Policy and regulatory considerations
Several policy trends influence second‑life deployment:
- Extended producer responsibility (EPR): Jurisdictions like the European Union require manufacturers to take responsibility for batteries through recycling or reuse. This encourages automakers to build partnerships like GM–Redwood.
- Incentives for energy storage: Many governments offer tax credits, grants or feed‑in tariffs for storage projects. If second‑life packs qualify, they may become even more economically attractive.
- Data‑center sustainability mandates: Cloud providers face pressure from customers and regulators to reduce emissions. Using second‑life batteries paired with renewables could help meet environmental, social and governance (ESG) goals.
What this means for the future of EV batteries
The GM–Redwood partnership represents a step toward a circular economy for EV batteries. Rather than following a linear path from mine to car to scrap, lithium‑ion packs will loop through multiple life stages. This reduces material demand, lowers the cost of energy storage, and provides a cleaner alternative to fossil‑fuel backup systems. If similar partnerships proliferate, second‑life storage could become a standard feature of data centers, warehouses and solar farms worldwide.
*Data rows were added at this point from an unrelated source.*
(** ** Fresh identifiers for new connections *)

(** X7. Adding a connection never overwrites one: in a state the
    application reaches, the identifier of the new node has no record and no
    node yet, the saved record is stored under it, and every other record
    stays as it was. *)
Theorem add_takes_a_fresh_identifier
    (st : PyxTerm) (cursor : option NodeID) (user : reply)
    (d : gmap string string) :
  reachable st →
  ConnectionModal None user = Some (Some d) →
  let k := current_id (tree st) in
  let st' := (on_select_changed cursor "add" user st).2 in
  connections st !! k = None
  ∧ (k ∉ node_ids (tree st))
  ∧ connections st' = <[k:=d]> (connections st)
  ∧ dom (connections st') = {[k]} ∪ dom (connections st)
  ∧ (∀ j e, connections st !! j = Some e → connections st' !! j = Some e)
  ∧ node_ids (tree st') = node_ids (tree st) ++ [k].
Proof.
  intros (Hst & _ & Hb & _)%reachable_in_sync E k st'. subst k st'.
  assert (Hfresh : current_id (tree st) ∉ node_ids (tree st)).
  { intros Hin. rewrite Forall_forall in Hb. specialize (Hb _ Hin). lia. }
  assert (Hnone : connections st !! current_id (tree st) = None).
  { apply eq_None_not_Some. by intros H%Hst. }
  destruct (ConnectionModal_saved _ _ _ E) as (_ & _ & _ & Hl & _).
  rewrite on_select_changed_add, E, (handle_add_connection_run _ _ _ Hl).
  cbn [snd connections tree].
  split; [done|]. split; [done|]. split; [done|].
  split; [apply dom_insert_L|]. split.
  - intros j e Hj. rewrite lookup_insert_ne; [done|]. congruence.
  - by rewrite node_ids_update_node, node_ids_root_add.
Qed.

Lemma add_takes_a_fresh_identifier_witness :
  let st := (dispatch (SelectChanged None "add" (save_as db1)) PyxTerm_init).2 in
  let st' := (on_select_changed None "add" (save_as web) st).2 in
  connections st !! 2 = None
  ∧ connections st' !! 1 = connections st !! 1
  ∧ node_ids (tree st') = [1; 2].
Proof.
  intros st st'.
  assert (Hr : reachable st).
  { apply reach_step; [apply reach_init | reflexivity]. }
  destruct (add_takes_a_fresh_identifier st None (save_as web) _ Hr eq_refl)
    as (H1 & _ & _ & _ & H2 & H3).
  split; [exact H1|]. split; [|exact H3].
  etransitivity; [apply (H2 1); reflexivity | reflexivity].
Defined.

(** X8. The identifier of a removed connection is not used again: in a
    state the application reaches, an identifier that was handed out and has
    no record has none after any further valid run. *)
Theorem removed_identifier_stays_unused
    (st : PyxTerm) (evs : list event) (k : NodeID) :
  reachable st →
  valid_run evs st = true →
  k < current_id (tree st) →
  connections st !! k = None →
  connections (final evs st) !! k = None.
Proof.
  intros Hr Hv Hk Hn.
  cut (in_sync (final evs st) ∧ k < current_id (tree (final evs st))
       ∧ connections (final evs st) !! k = None); [naive_solver|].
  apply (valid_run_invariant
    (λ s, in_sync s ∧ k < current_id (tree s) ∧ connections s !! k = None));
    [|exact Hv|by auto using reachable_in_sync].
  clear st Hr Hv Hk Hn. intros ev st Hok (Hs & Hk & Hn).
  split; [by apply dispatch_in_sync|].
  destruct Hs as (Hst & _).
  destruct ev as [key|cursor value user].
  { rewrite dispatch_key. destruct (binding key) as [a|]; [|done].
    destruct (run_action_frame a st) as (_ & Hc & Ht). by rewrite Hc, Ht. }
  cbn [dispatch].
  destruct (on_select_changed_effect cursor value user st)
    as [_ [(_ & Hc & Ht)|[(d & l & _ & _ & _ & _ & Hc & Ht)
           |[(n & d & l & _ & Hsel & _ & _ & _ & Hc & Ht)
            |(n & _ & _ & _ & _ & Hc & Ht)]]]]; rewrite Hc, Ht.
  - done.
  - cbn [update_node Tree_root_add snd current_id]. split; [lia|].
    rewrite lookup_insert_ne; [done|lia].
  - cbn [update_node current_id]. split; [done|].
    rewrite lookup_insert_ne; [done|].
    intros ->. pose proof (cursor_ok_selected _ _ _ _ _ Hok Hsel) as Hin.
    apply Hst in Hin as [? Hin]. congruence.
  - cbn [Tree_remove current_id]. split; [done|].
    apply lookup_delete_None. auto.
Qed.

Lemma removed_identifier_stays_unused_witness :
  let st := final [SelectChanged None "add" (save_as db1);
                   SelectChanged (Some 1) "remove" (press "yes")]
                  PyxTerm_init in
  connections (final [SelectChanged None "add" (save_as web);
                      SelectChanged (Some 2) "edit" (save_as db1)] st) !! 1
  = None.
Proof.
  intros st.
  apply (removed_identifier_stays_unused st
           [SelectChanged None "add" (save_as web);
            SelectChanged (Some 2) "edit" (save_as db1)] 1).
  - apply (valid_run_reachable
             [SelectChanged None "add" (save_as db1);
              SelectChanged (Some 1) "remove" (press "yes")] PyxTerm_init);
      [apply reach_init | reflexivity].
  - reflexivity.
  - vm_compute. lia.
  - reflexivity.
Defined.

(** ** No handler raises in a valid run *)

(** X9. From a state the application reaches, a run in which the cursor is
    always on nothing, on the root or on a node of the tree ends without any
    handler raising: no [KeyError] from a missing label or from deleting a
    record that is not there. *)
Theorem valid_run_never_raises (st : PyxTerm) (evs : list event) :
  reachable st → valid_run evs st = true → (run evs st).1 = Ok ().
Proof.
  revert st. induction evs as [|ev evs IH]; intros st Hr Hv; [done|].
  cbn [valid_run] in Hv. apply andb_true_iff in Hv as [Hok Hv].
  rewrite run_cons.
  pose proof (reachable_no_raise st ev Hr Hok) as Hno.
  pose proof (reach_step st ev Hr Hok) as Hr'.
  destruct (dispatch ev st) as [[[]|e] st']; [|done].
  by apply IH.
Qed.

Lemma valid_run_never_raises_witness :
  (run [SelectChanged None "add" (save_as db1);
        SelectChanged (Some 1) "edit" (save_as web);
        Key "ctrl+n";
        SelectChanged (Some 1) "remove" (press "yes");
        SelectChanged (Some 0) "remove" (press "yes")] PyxTerm_init).1
  = Ok ().
Proof.
  apply valid_run_never_raises; [apply reach_init | reflexivity].
Defined.

(** ** Connection nodes are leaves *)

Lemma dispatch_leaves ev st :
  Forall (λ x, allow_expand x = false) (children (tree st)) →
  Forall (λ x, allow_expand x = false) (children (tree (dispatch ev st).2)).
Proof.
  intros Hs. destruct ev as [k|cursor value user].
  { rewrite dispatch_key. destruct (binding k) as [a|]; [|done].
    destruct (run_action_frame a st) as (_ & _ & Ht). by rewrite Ht. }
  cbn [dispatch]. rewrite Forall_forall in Hs. apply Forall_forall.
  destruct (on_select_changed_effect cursor value user st)
    as [_ [(_ & _ & Ht)|[(d & l & _ & _ & _ & _ & _ & Ht)
           |[(n & d & l & _ & _ & _ & _ & _ & _ & Ht)
            |(n & _ & _ & _ & _ & _ & Ht)]]]]; rewrite Ht.
  - done.
  - intros x (y & [Hy|Hy%list_elem_of_singleton]%elem_of_app & Hx)
      %elem_of_update_node.
    + destruct Hx as [[_ ->]|[_ ->]]; [done|by apply Hs].
    + subst y. by destruct Hx as [[_ ->]|[? _]].
  - intros x (y & Hy & [[_ ->]|[_ ->]])%elem_of_update_node;
      simpl; by apply Hs.
  - intros x [_ Hx]%list_elem_of_filter. by apply Hs.
Qed.

(** X10. Connections cannot have children: after any run of the
    application every node below the root has [allow_expand] off. *)
Theorem connection_nodes_are_leaves (evs : list event) (x : TreeNode) :
  x ∈ children (tree (final evs PyxTerm_init)) → allow_expand x = false.
Proof.
  revert x. apply Forall_forall.
  apply (run_invariant
           (λ st, Forall (λ x, allow_expand x = false) (children (tree st)))).
  - apply dispatch_leaves.
  - constructor.
Qed.

Lemma connection_nodes_are_leaves_witness :
  allow_expand (mkNode 2 "db1" false) = false.
Proof.
  apply (connection_nodes_are_leaves
           [SelectChanged None "add" (save_as web);
            SelectChanged None "add" (save_as web);
            SelectChanged (Some 2) "edit" (save_as db1)]).
  vm_compute. apply list_elem_of_further, list_elem_of_here.
Defined.

(** ** What the callbacks do with a result they cannot use *)

(** X11. The add and edit callbacks treat [None] and the empty dict alike,
    as nothing to do; a result that is not empty but has no label field
    makes them raise [KeyError] for the label before the tree, the store or
    the notifications are touched. *)
Theorem result_without_label_raises
    (st : PyxTerm) (n : NodeID) (d : gmap string string) :
  d ≠ ∅ →
  d !! "label" = None →
  handle_add_connection (Some d) st = (Raise (KeyError_field "label"), st)
  ∧ handle_edit_connection n (Some d) st = (Raise (KeyError_field "label"), st)
  ∧ handle_add_connection (Some ∅) st = handle_add_connection None st
  ∧ handle_edit_connection n (Some ∅) st = handle_edit_connection n None st
  ∧ handle_add_connection None st = (Ok (), st)
  ∧ handle_edit_connection n None st = (Ok (), st).
Proof.
  intros Hne Hl.
  assert (truthy (Some d) = true) as Ht.
  { simpl. by rewrite bool_decide_eq_false_2. }
  unfold handle_add_connection, handle_edit_connection, getitem.
  rewrite Ht. cbn [from_option]. unfold id. rewrite Hl.
  repeat split; done.
Qed.

Lemma result_without_label_raises_witness :
  handle_add_connection (Some {[ "host" := "10.0.0.5" ]}) PyxTerm_init
  = (Raise (KeyError_field "label"), PyxTerm_init).
Proof.
  apply (result_without_label_raises PyxTerm_init 1 {[ "host" := "10.0.0.5" ]});
    [|reflexivity].
  intros H. apply (f_equal (λ m : gmap string string, m !! "host")) in H.
  vm_compute in H. discriminate.
Defined.



(** ** The tab counter *)

Lemma dispatch_tab_counter_step ev st :
  tab_counter (dispatch ev st).2
  = tab_counter st + (if is_new_tab ev then 1 else 0).
Proof.
  destruct ev as [k|cursor value user].
  - rewrite dispatch_key. unfold is_new_tab.
    destruct (binding k) as [[]|]; simpl; try lia.
    unfold action_close_tab. unfold_m. simpl. case_decide; simpl; lia.
  - destruct (on_select_changed_effect cursor value user st) as [[Hc _] _].
    simpl. rewrite Hc. lia.
Qed.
For consumers, the initiative underscores the long‑term value of EV technology. Buying an electric vehicle not only reduces tailpipe emissions during ownership but also contributes to a battery supply chain that stays in use for decades. As battery technology improves, the next generation of packs may be designed with second‑life reuse in mind, including modular construction, swappable components and integrated tracking.
Conclusion: a smart way to power AI and sustain the EV boom
Energy demand from data centers is poised to soar as AI, machine learning and immersive digital experiences grow. At the same time, millions of EVs will enter retirement over the next decade, releasing a tidal wave of lithium‑ion packs. By connecting these trends, General Motors and Redwood Materials are forging a sustainable pathway that benefits both industries. Second‑life batteries extend the usefulness of EV packs, cut carbon emissions, lower costs and open new revenue streams. As more automakers and recyclers join forces, expect to see used EV batteries humming quietly in the background, keeping servers online and the lights on in our digital world.